▸ **Task brief**: Filter the entries and keep only the lines where the string "every" appears.

——————

Lemma drain_from queue : ∀ d q0,
  processingQueue d = queue → isProcessing d = true → draining d = [q0] →
  let d' := run d (replicate (S (length queue)) (Settled 0)) in
  isProcessing d' = false ∧ processingQueue d' = [] ∧ draining d' = [] ∧
  delivered d' = delivered d ++ queue ∧
  observed d' = observed d ++ calls_for d queue ∧
  handlers d' = handlers d ∧ globalHandlers d' = globalHandlers d.
Proof.
  induction queue as [|q rest IH]; intros d q0 Hqueue Hflag Hdrain d'; subst d'.
  - cbn [length replicate]. rewrite run_cons. unfold run. cbn [foldl exec].
    rewrite Hdrain. simpl. unfold loop_head, leave_await. simpl.
    rewrite Hqueue. simpl. rewrite Hdrain. simpl.
    unfold calls_for. simpl. by rewrite !app_nil_r.
  - cbn [length].
    change (replicate (S (S (length rest))) (Settled 0))
      with (Settled 0 :: replicate (S (length rest)) (Settled 0)).
    rewrite run_cons.
    assert (exec d (Settled 0) =
              processEvent q
                {| replayBuffer := replayBuffer d;
                   replayBufferConfig := replayBufferConfig d;
                   handlers := handlers d;
                   globalHandlers := globalHandlers d;
                   processingQueue := rest;
                   isProcessing := true;
                   draining := [q];
                   dispatched := dispatched d;
                   delivered := delivered d ++ [q];
                   observed := observed d |}) as Hstep.
    { simpl. rewrite Hdrain. simpl. unfold loop_head, leave_await. simpl.
      by rewrite Hqueue, Hdrain, Hflag. }
    rewrite Hstep.
    pose proof (IH (processEvent q
                {| replayBuffer := replayBuffer d;
                   replayBufferConfig := replayBufferConfig d;
                   handlers := handlers d;
                   globalHandlers := globalHandlers d;
                   processingQueue := rest;
                   isProcessing := true;
                   draining := [q];
                   dispatched := dispatched d;
                   delivered := delivered d ++ [q];
                   observed := observed d |}) q eq_refl eq_refl eq_refl)
      as HIH.
    cbv zeta in HIH. destruct HIH as (H1 & H2 & H3 & H4 & H5 & H6 & H7).
    rewrite H1, H2, H3, H4, H5, H6, H7. simpl.
    unfold calls_for. simpl. by rewrite <- !app_assoc.
Qed.

End DrainFacts.

Section DrainClaims.
Import Dispatcher DispatcherMore.

(** X11: The drain loop finishes what is queued: from any state of a run in
    which a drain is active, once the handlers of each event have settled
    (the current one and one per queued event) the queue is empty, the flag
    is cleared, every dispatched event has been delivered, in dispatch
    order, and each queued event went to every handler registered for it. *)
Theorem drain_completes config trace :
  let d := run (create config) trace in
  isProcessing d = true →
  let d' := run d (replicate (S (length (processingQueue d))) (Settled 0)) in
  isProcessing d' = false ∧ processingQueue d' = [] ∧ draining d' = [] ∧
  delivered d' = delivered d ++ processingQueue d ∧
  map queued (delivered d') = enqueued trace ∧
  observed d' = observed d ++ calls_for d (processingQueue d).
Proof.
  intros d Hflag d'.
  destruct (invariant_run config trace) as [Hsingle _ Hfifo _ _].
  fold d in Hsingle, Hfifo. rewrite Hflag in Hsingle.
  destruct Hsingle as [q0 Hq0].
  pose proof (drain_from (processingQueue d) d q0 eq_refl Hflag Hq0) as H.
  cbv zeta in H. fold d' in H. destruct H as (H1 & H2 & H3 & H4 & H5 & _).
  repeat split; try done.
  by rewrite H4, Hfifo, map_queued_imap.
Qed.

Lemma drain_completes_witness :
  let d := run (create (sample_options 10))
               [OnAll 7%nat; Dispatch 10 (sample_event 1);
                Dispatch 20 (sample_event 2); Dispatch 30 (sample_event 3)] in
  let d' := run d (replicate 3 (Settled 0)) in
  isProcessing d' = false ∧ processingQueue d' = [] ∧
  map queued (delivered d') = [sample_event 1; sample_event 2; sample_event 3].
Proof.
  intros d d'.
  pose proof (drain_completes (sample_options 10)
                [OnAll 7%nat; Dispatch 10 (sample_event 1);
                 Dispatch 20 (sample_event 2); Dispatch 30 (sample_event 3)]
                eq_refl) as H.
  cbv zeta in H. destruct H as (H1 & H2 & _ & _ & H5 & _).
  split; [exact H1|]. split; [exact H2 | exact H5].
Defined.

(** X12: No event is lost: in a run in which no [processEvent] is rejected, an
    idle dispatcher has an empty queue and has delivered every dispatched
    event, in dispatch order. *)
Theorem idle_means_all_delivered config trace :
  never_rejected trace →
  let d := run (create config) trace in
  isProcessing d = false →
  processingQueue d = [] ∧ map queued (delivered d) = enqueued trace.
Proof.
  intros Hnever d Hidle.
  assert (processingQueue d = []) as Hempty.
  { subst d. revert Hidle.
    induction trace as [|a trace IH] using rev_ind; [done|].
    apply Forall_app in Hnever as [Hnever Ha].
    apply Forall_cons_1 in Ha as [Ha _].
    specialize (IH Hnever).
    destruct (invariant_run config trace) as [Hsingle _ _ _ _].
    unfold run in *. rewrite foldl_snoc.
    set (d := foldl exec (create config) trace) in *.
    destruct a as [now e | i | i | t h | h | t h | h]; simpl in Ha |- *;
      try done; try exact IH.
    - unfold dispatch, processQueue. simpl.
      destruct (isProcessing d) eqn:Hflag; simpl; [done|].
      rewrite (IH eq_refl). unfold loop_head. simpl. done.
    - case_decide as Hi; [|done].
      destruct (isProcessing d) eqn:Hflag;
        [|rewrite Hsingle in Hi; simpl in Hi; lia].
      unfold loop_head, leave_await. simpl.
      destruct (processingQueue d) eqn:Hq; simpl; [done|]. by rewrite Hflag. }
  split; [done|].
  destruct (invariant_run config trace) as [_ _ Hfifo _ _]. fold d in Hfifo.
  by rewrite Hempty, app_nil_r in Hfifo; rewrite Hfifo, map_queued_imap.
Qed.

Lemma idle_means_all_delivered_witness :
  map queued
    (delivered
       (run (create (sample_options 10))
            [Dispatch 10 (sample_event 1); Dispatch 20 (sample_event 2);
             Settled 0; Settled 0]))
    = [sample_event 1; sample_event 2].
Proof.
  apply (idle_means_all_delivered (sample_options 10)
           [Dispatch 10 (sample_event 1); Dispatch 20 (sample_event 2);
            Settled 0; Settled 0]).
  - by repeat constructor.
  - by vm_compute.
Defined.

(** X13: When [processEvent] rejects (an [emit] listener threw), the [finally]
    clears the flag but the queue is left as it is: events dispatched in the
    meantime wait, with no drain active, for the next [dispatch], which
    then delivers the oldest waiting event first and queues its own. *)
Theorem rejection_strands_queue config trace i :
  let d := run (create config) trace in
  (i < length (draining d))%nat →
  let d' := exec d (Rejected i) in
  isProcessing d' = false ∧ draining d' = [] ∧
  processingQueue d' = processingQueue d ∧ delivered d' = delivered d ∧
  ∀ now e q rest,
    processingQueue d = q :: rest →
    delivered (dispatch now e d') = delivered d ++ [q] ∧
    processingQueue (dispatch now e d') = rest ++ [mkQueued (dispatched d) e] ∧
    isProcessing (dispatch now e d') = true.
Proof.
  intros d Hi d'. subst d'. simpl. rewrite decide_True by done.
  destruct (invariant_run config trace) as [Hsingle _ _ _ _]. fold d in Hsingle.
  destruct (isProcessing d); [|rewrite Hsingle in Hi; simpl in Hi; lia].
  destruct Hsingle as [q0 Hq0]. rewrite Hq0 in *. simpl in Hi.
  assert (i = 0)%nat as -> by lia. simpl.
  split; [done|]. split; [by rewrite Hq0|]. split; [done|]. split; [done|].
  intros now e q rest Hqueue.
  unfold dispatch, processQueue, loop_head. simpl. by rewrite Hqueue.
Qed.

Lemma rejection_strands_queue_witness :
  let d := run (create (sample_options 10))
               [Dispatch 10 (sample_event 1); Dispatch 20 (sample_event 2);
                Rejected 0] in
  isProcessing d = false ∧ map queued (processingQueue d) = [sample_event 2] ∧
  map queued (delivered (dispatch 30 (sample_event 3) d))
    = [sample_event 1; sample_event 2].
Proof.
  intros d.
  pose proof (rejection_strands_queue (sample_options 10)
                [Dispatch 10 (sample_event 1); Dispatch 20 (sample_event 2)] 0
                ltac:(simpl; lia)) as H.
  cbv zeta in H. destruct H as (H1 & _ & H3 & H4 & Hnext).
  split; [exact H1|]. split; [by vm_compute|].
  destruct (Hnext 30 (sample_event 3) (mkQueued 1 (sample_event 2)) [] eq_refl)
    as (Hd & _).
  change d with (exec (run (create (sample_options 10))
                         [Dispatch 10 (sample_event 1);
                          Dispatch 20 (sample_event 2)]) (Rejected 0)).
  rewrite Hd. by vm_compute.
Defined.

——————

▸ **Output of the exercise**:
    is cleared, every dispatched event has been delivered, in dispatch
    order, and each queued event went to every handler registered for it. *)
    idle dispatcher has an empty queue and has delivered every dispatched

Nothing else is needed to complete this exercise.